Dans une analyse bientôt publiée et que nous avons consultée, l’expert et ses collègues démontrent que des souches du Québec, de l’Ontario et de la Colombie-Britannique ont été transmises à d’autres provinces (sans distinction quant au mode de transport). Des informations incomplètes entravent par ailleurs l’esquisse d’un portrait national. Certaines provinces, notamment l’Alberta et la Saskatchewan, rendent peu de données génétiques publiques.

« Il faut absolument éviter d’introduire au Canada de nouveaux variants qui émergent ailleurs sur la planète, insiste Jeffrey Joy. Mais il faut aussi empêcher les variants déjà présents de se répandre d’une province à une autre. »
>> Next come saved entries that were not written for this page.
(** * Currency converter: rate acquisition, caching and conversion

    A shallow embedding of [app/index.js]: the module-level cache
    ([exchangeRates], [lastFetchTime]), [fetchExchangeRates],
    [convertCurrency] and the routes of the HTTP server, and of the test
    script that queries the server ([makeRequest], [runTests]).

    JavaScript numbers are IEEE 754 binary64 values; they are modelled by
    Rocq's primitive floats, so every arithmetic step of the source rounds
    here exactly as it does in the program.  Objects used as dictionaries
    are finite maps from property name to number; the order of their
    keys is not modelled.  Time is an input: every [Date.now()] of the
    source is an integer argument here, and so is the network event that
    ends an outbound request.  A call of [fetchExchangeRates] is given
    twice: as one step, for a call that no other call overlaps, and as
    turns of the event loop, for calls whose requests are out at the
    same time. *)

From Stdlib Require Import ZArith Floats String.
From stdpp Require Import base option gmap strings.

Set Warnings "-inexact-float".
Local Open Scope Z_scope.

(** ** JavaScript numbers *)

Module JS.

(** [!x] for a number: [0], [-0] and [NaN] are falsy. *)
Definition falsy (x : float) : bool :=
  (PrimFloat.eqb x 0 || PrimFloat.is_nan x)%bool.

(** What reading a property of a rates object can give: [undefined], a
    number, or a function or object (a member inherited from
    [Object.prototype]). *)
Inductive value : Type :=
  | Undefined
  | Number (x : float)
  | Object.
Une troisième vague a frappé plusieurs provinces en avril. Le nombre de personnes hospitalisées aux soins intensifs a doublé au pays, atteignant plus de 1400 personnes, un record. Le Québec a maintenu un couvre-feu, l’Ontario a ordonné de rester chez soi et la Colombie-Britannique a interdit les déplacements entre ses régions. Mais les avions ont continué de voler.

L’Alberta a déclaré 32 nouveaux cas de COVID-19 pour 100 000 habitants chaque jour en moyenne en avril. Un niveau jamais atteint par une province depuis le début de la pandémie.
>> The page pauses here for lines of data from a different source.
(** C8.  When the history and the allocation have the same staff keys, the
    updater returns a history with those keys in which every staff member's
    set is the union of the prior set with all students of all groups
    assigned to them; and on Scenario D, allocation [{X: [{s1,s2}]}] with
    prior history [{X: {s3}}], it returns [{X: {s1,s2,s3}}]. *)
Theorem update_project_history_union :
  (∀ (history : HistoryMap) (allocation : Allocation),
     dom history =@{gset string} dom allocation →
     ∃ updated,
       update_project_history history allocation = Ok updated ∧
       dom updated = dom history ∧
       ∀ ta seen groups,
         history !! ta = Some seen → allocation !! ta = Some groups →
         updated !! ta = Some (seen ∪ ⋃ groups)) ∧
  update_project_history {[X := {[s3]}]} {[X := [{[s1; s2]}]]}
    = Ok {[X := {[s1; s2; s3]}]}.
Proof.
  split; [|vm_compute; reflexivity].
  intros history allocation Hdom.
  exists (merged_history history allocation). split; [|split].
  - apply update_project_history_Ok. split; [|done].
    intros ta groups Hta. right. apply elem_of_dom. rewrite Hdom.
    apply elem_of_dom. by eexists.
  - apply set_eq. intros ta.
    by rewrite !elem_of_dom, merged_history_lookup, fmap_is_Some.
  - intros ta seen groups Hseen Hgroups.
    rewrite merged_history_lookup, Hseen.
    by rewrite (lookup_total_correct _ _ _ Hgroups).
Qed.

Lemma update_project_history_union_witness :
  ∃ updated,
    update_project_history {[X := {[s3]}]} {[X := [{[s1; s2]}]]} = Ok updated ∧
    dom updated = dom ({[X := {[s3]}]} : HistoryMap) ∧
    ∀ ta seen groups,
      ({[X := {[s3]}]} : HistoryMap) !! ta = Some seen →
      ({[X := [{[s1; s2]}]]} : Allocation) !! ta = Some groups →
      updated !! ta = Some (seen ∪ ⋃ groups).
Proof.
  apply (proj1 update_project_history_union). vm_compute; reflexivity.
Defined.

(** C9.  Whenever the updater returns, running it again on its own result
    with the same allocation returns that same history, and every staff
    member's set in the result contains the set it had before: sets only
    grow. *)
Theorem update_project_history_idempotent (history : HistoryMap)
    (allocation : Allocation) (updated : HistoryMap) :
  update_project_history history allocation = Ok updated →
  update_project_history updated allocation = Ok updated ∧
  ∀ ta seen, history !! ta = Some seen →
             ∃ seen', updated !! ta = Some seen' ∧ seen ⊆ seen'.
Proof.
  intros [Hkeys ->]%update_project_history_Ok. split.
  - apply update_project_history_Ok. split.
    + intros ta groups Hta. destruct (Hkeys ta groups Hta) as [?|Hsome];
        [by left|right].
      by rewrite merged_history_lookup, fmap_is_Some.
    + apply map_eq. intros ta. rewrite !merged_history_lookup.
      destruct (history !! ta); cbn [fmap option_fmap option_map]; [|done].
      f_equal. set_solver.
  - intros ta seen Hseen. exists (seen ∪ ⋃ (allocation !!! ta)).
    rewrite merged_history_lookup, Hseen. split; [done|set_solver].
Qed.

Lemma update_project_history_idempotent_witness :
  update_project_history {[X := {[s1; s2; s3]}]} {[X := [{[s1; s2]}]]}
    = Ok {[X := {[s1; s2; s3]}]} ∧
  ∀ ta seen, ({[X := {[s3]}]} : HistoryMap) !! ta = Some seen →
             ∃ seen', ({[X := {[s1; s2; s3]}]} : HistoryMap) !! ta = Some seen'
                      ∧ seen ⊆ seen'.
Proof.
  apply (update_project_history_idempotent {[X := {[s3]}]}
           {[X := [{[s1; s2]}]]} {[X := {[s1; s2; s3]}]}).
  vm_compute; reflexivity.
Defined.

(** * Further properties of the allocator *)

(** ** The shapes a turn of the placement loop can take *)

Lemma assign_pair_cases (tas : list string) (history : HistoryMap)
    (blocks : BlockMap) (cap : nat) (ta2groups ta2groups' : Allocation)
    (out out' : list event) (pair : Group) :
  assign_pair tas history blocks cap (ta2groups, out) pair = Ok (ta2groups', out') →
  ∃ options,
    surviving tas history blocks ta2groups pair = Ok options ∧
    ((options = [] ∧ ta2groups' = ta2groups ∧ out' = out ++ [NoOptions pair]) ∨
     (∃ ta, ta ∈ options ∧ ta2groups' = append_pair ta pair ta2groups ∧
        ((first_below ta2groups cap options = Some ta ∧ out' = out) ∨
         (first_below ta2groups cap options = None ∧
          out' = out ++ [OverCapacity pair])))).
Proof.
  intros H. unfold assign_pair in H.
  destruct (surviving tas history blocks ta2groups pair) as [options|]
    eqn:Hsurv; [simpl in H|done].
  exists options. split; [done|].
  case_decide as Hlen.
  { injection H as <- <-. left. by destruct options. }
  assert (options ≠ []) as Hne by (by intros ->). right.
  destruct (first_below ta2groups cap options) as [ta|] eqn:Hfirst.
  - injection H as <- <-. exists ta. split; [|by auto].
    apply first_below_Some in Hfirst as (before & after & -> & _).
    apply elem_of_app. right. by left.
  - destruct (smallest_option_spec ta2groups options Hne) as (ta & Hsm & Hin & _).
    rewrite Hsm in H. simpl in H. injection H as <- <-.
    exists ta. by auto.
Qed.

(** ** Keys *)

(** X1.  The allocation the allocator returns has exactly the staff
    members as keys: one list, possibly empty, per staff member. *)
Theorem assign_project_keys (tas : list string) (student_pairs : list Group)
    (history : HistoryMap) (blocks : BlockMap) (ta2groups : Allocation)
    (out : list event) :
  assign_project tas student_pairs history blocks = Ok (ta2groups, out) →
  ∀ ta, is_Some (ta2groups !! ta) ↔ ta ∈ tas.
Proof.
  intros (cap & _ & Hloop & _)%assign_project_Ok ta.
  apply assign_loop_dom in Hloop; [|apply empty_allocation_dom].
  by rewrite <- elem_of_dom, Hloop, elem_of_list_to_set.
Qed.

Lemma assign_project_keys_witness :
  assign_project [X] [{[s1]}; {[s2]}] {[X := {[s1]}]} {[X := ∅]}
    = Ok ({[X := [{[s2]}]]}, [NoOptions {[s1]}]) ∧
  ∀ ta, is_Some (({[X := [{[s2]}]]} : Allocation) !! ta) ↔ ta ∈ [X].
Proof.
  assert (assign_project [X] [{[s1]}; {[s2]}] {[X := {[s1]}]} {[X := ∅]}
    = Ok ({[X := [{[s2]}]]}, [NoOptions {[s1]}])) as Hrun
    by (vm_compute; reflexivity).
  split; [exact Hrun|].
  exact (assign_project_keys _ _ _ _ _ _ Hrun).
Defined.

(** ** Coverage *)

Lemma placed_append_other (tas : list string) (ta : string) (pair : Group)
    (ta2groups : Allocation) :
  ta ∉ tas → placed tas (append_pair ta pair ta2groups) = placed tas ta2groups.
Proof.
  unfold placed, append_pair. intros Hta. f_equal.
  apply list_fmap_ext. intros i t Ht.
  rewrite lookup_total_insert_ne; [done|].
  intros ->. apply Hta. by eapply list_elem_of_lookup_2.
Qed.

Lemma placed_append (tas : list string) (ta : string) (pair : Group)
    (ta2groups : Allocation) :
  NoDup tas → ta ∈ tas →
  placed tas (append_pair ta pair ta2groups) ≡ₚ pair :: placed tas ta2groups.
Proof.
  induction 1 as [|t tas Ht Hnd IH]; [by intros ?%elem_of_nil|].
  intros Hin. change (placed (t :: tas) ?a) with (a !!! t ++ placed tas a).
  destruct (decide (t = ta)) as [->|Hne].
  - rewrite placed_append_other by done. unfold append_pair at 1.
    rewrite lookup_total_insert_eq. rewrite <- (assoc_L (++)). cbn [app].
    by rewrite <- Permutation_middle.
  - apply elem_of_cons in Hin as [->|Hin]; [done|].
    rewrite IH by done. unfold append_pair.
    rewrite lookup_total_insert_ne by done.
    by rewrite <- Permutation_middle.
Qed.

Lemma reported_app (out out' : list event) :
  reported (out ++ out') = reported out ++ reported out'.
Proof. apply omap_app. Qed.

Lemma assign_loop_coverage (tas : list string) (history : HistoryMap)
    (blocks : BlockMap) (cap : nat) (pairs : list Group)
    (ta2groups ta2groups' : Allocation) (out out' : list event) :
  NoDup tas →
  assign_loop tas history blocks cap (ta2groups, out) pairs = Ok (ta2groups', out') →
  placed tas ta2groups' ++ reported out'
    ≡ₚ (placed tas ta2groups ++ reported out) ++ pairs.
Proof.
  intros Hnd. revert ta2groups out.
  induction pairs as [|pr pairs IH]; cbn [assign_loop]; intros ta2groups out H.
  - injection H as <- <-. by rewrite app_nil_r.
  - bind_inv H. destruct a as [a out1]. rewrite (IH _ _ H).
    apply assign_pair_cases in H_l
      as (options & Hsurv & [(-> & -> & ->)|(ta & Hta & -> & Hout)]).
    + rewrite reported_app. cbn [reported omap].
      rewrite <- !(assoc_L (++)). done.
    + apply (surviving_subseteq _ _ _ _ _ _ _ Hsurv) in Hta.
      rewrite (placed_append _ _ _ _ Hnd Hta).
      assert (reported out1 = reported out) as ->.
      { destruct Hout as [[_ ->]|[_ ->]]; [done|].
        rewrite reported_app. cbn [reported omap]. by rewrite app_nil_r. }
      cbn [app]. rewrite <- !(assoc_L (++)).
      rewrite <- (Permutation_middle _ pairs). by rewrite Permutation_middle.
Qed.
Pendant la même période, plus de 300 avions décollaient chaque semaine de la province pour atterrir ailleurs au pays, notamment à Toronto, à Vancouver, à Kelowna et à Montréal.

Le mois d’avril a aussi été difficile pour l’Ontario, avec une moyenne de 26 nouveaux cas par jour pour 100 000 habitants, le record provincial depuis mars 2020.
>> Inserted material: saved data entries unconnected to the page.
(** [__init__(self, plugin)] *)
Definition init : t :=
  {| pi_camera := None; janus_ws := None; webcam_server := None;
     gst_proc := None; ffmpeg_proc := None; janus_proc := None;
     shutting_down := false |}.

(** How a method ends. *)
Inductive completion := Normal | Exception.

(** [if h: try: f(h) except: pass] *)
Definition if_started {H} (raises : oracle) (h : option H)
    (f : H -> list action) (w : world) : world :=
  match h with
  | Some x => fold_left (fun w a => call raises a w) (f x) w
  | None => w
  end.

(** [restore(self)]. Every call but the service restart sits in its own
    [try: ... except: pass]; an exception of the service restart leaves
    the method before the four handles are cleared. *)
Definition restore (raises : oracle) (self : t) (w : world)
  : completion * t * world :=
  let self :=
    {| pi_camera := pi_camera self; janus_ws := janus_ws self;
       webcam_server := webcam_server self; gst_proc := gst_proc self;
       ffmpeg_proc := ffmpeg_proc self; janus_proc := janus_proc self;
       shutting_down := true |} in
  let w := call raises requests_post_shutdown w in
  let w := if_started raises (janus_proc self) (fun p => [terminate p]) w in
  let w := if_started raises (gst_proc self) (fun p => [terminate p]) w in
  let w := if_started raises (ffmpeg_proc self) (fun p => [terminate p]) w in
  let w := if_started raises (pi_camera self)
             (fun c => [stop_recording c; close c]) w in
  let w := call raises service_webcamd_start w in
  if raises service_webcamd_start then (Exception, self, w)
  else
    (Normal,
     {| pi_camera := None; janus_ws := janus_ws self;
        webcam_server := webcam_server self; gst_proc := None;
        ffmpeg_proc := None; janus_proc := None;
        shutting_down := shutting_down self |},
     w).

(** The object [restore] leaves behind when it returns. *)
Definition restored (self : t) : t :=
  {| pi_camera := None; janus_ws := janus_ws self;
     webcam_server := webcam_server self; gst_proc := None;
     ffmpeg_proc := None; janus_proc := None; shutting_down := true |}.

(** Two calls of [restore] in a row; the second is reached only when the
    first returns. *)
Definition restore_twice (raises1 raises2 : oracle) (self : t) (w : world)
  : completion * t * world :=
  match restore raises1 self w with
  | (Normal, self1, w1) => restore raises2 self1 w1
  | r => r
  end.

(** The [except:] clause of [video_pipeline]. *)
Definition on_pipeline_failure (raises : oracle) (self : t) (w : world)
  : completion * t * world :=
  let w := not_using_pi_camera raises w in
  let w := call (fun _ => false) (send_new_warning "streaming") w in
  let w := call (fun _ => false) (sleep 3) w in
  match restore raises self w with
  | (Normal, self, w) => (Normal, self, call (fun _ => false) logger_error w)
  | r => r
  end.

(** Python truthiness of the result of [os.getenv]. *)
Definition truthy (v : option string) : bool :=
  match v with
  | Some s => negb (String.eqb s "")
  | None => false
  end.

(** What the pipeline reads from the host: the environment variable
    [JANUS_SERVER] and the firmware model file. *)
Record environment := mk_env {
  getenv_JANUS_SERVER : option string;
  firmware_model : option string
}.

(** The module constant
    [JANUS_SERVER = os.getenv('JANUS_SERVER', '127.0.0.1')], read when the
    module is loaded; the variable is taken not to change afterwards. *)
Definition JANUS_SERVER (env : environment) : string :=
  default "127.0.0.1"%string (getenv_JANUS_SERVER env).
Au même moment, plus de 250 vols intérieurs quittaient la province chaque semaine. Les principales destinations étaient Montréal, Calgary, Vancouver et Edmonton.

La troisième vague n’a pas épargné la Colombie-Britannique, avec 19 nouveaux cas pour 100 000 habitants par jour en moyenne en avril - un record ici aussi - et une multiplication des cas du variant P1 (apparu au Brésil).

Quelque 300 avions s'envolaient chaque semaine de la côte ouest vers le reste du pays. Une grande partie se dirigeait vers Calgary. Les autres principales destinations étaient Edmonton, Toronto et Montréal.

Le Québec, pour sa part, a mieux résisté à la troisième vague que les autres provinces. Le nombre de cas quotidiens a malgré tout grimpé à 15 pour 100 000 habitants en avril, en moyenne.

Chaque semaine, 175 avions ont quitté la province pour se rendre dans un aéroport canadien. Les principales destinations étaient Toronto, Vancouver et Ottawa. Mais la province connecte aussi l’est du pays. Nombre de vols se sont aussi rendus à Halifax et Moncton.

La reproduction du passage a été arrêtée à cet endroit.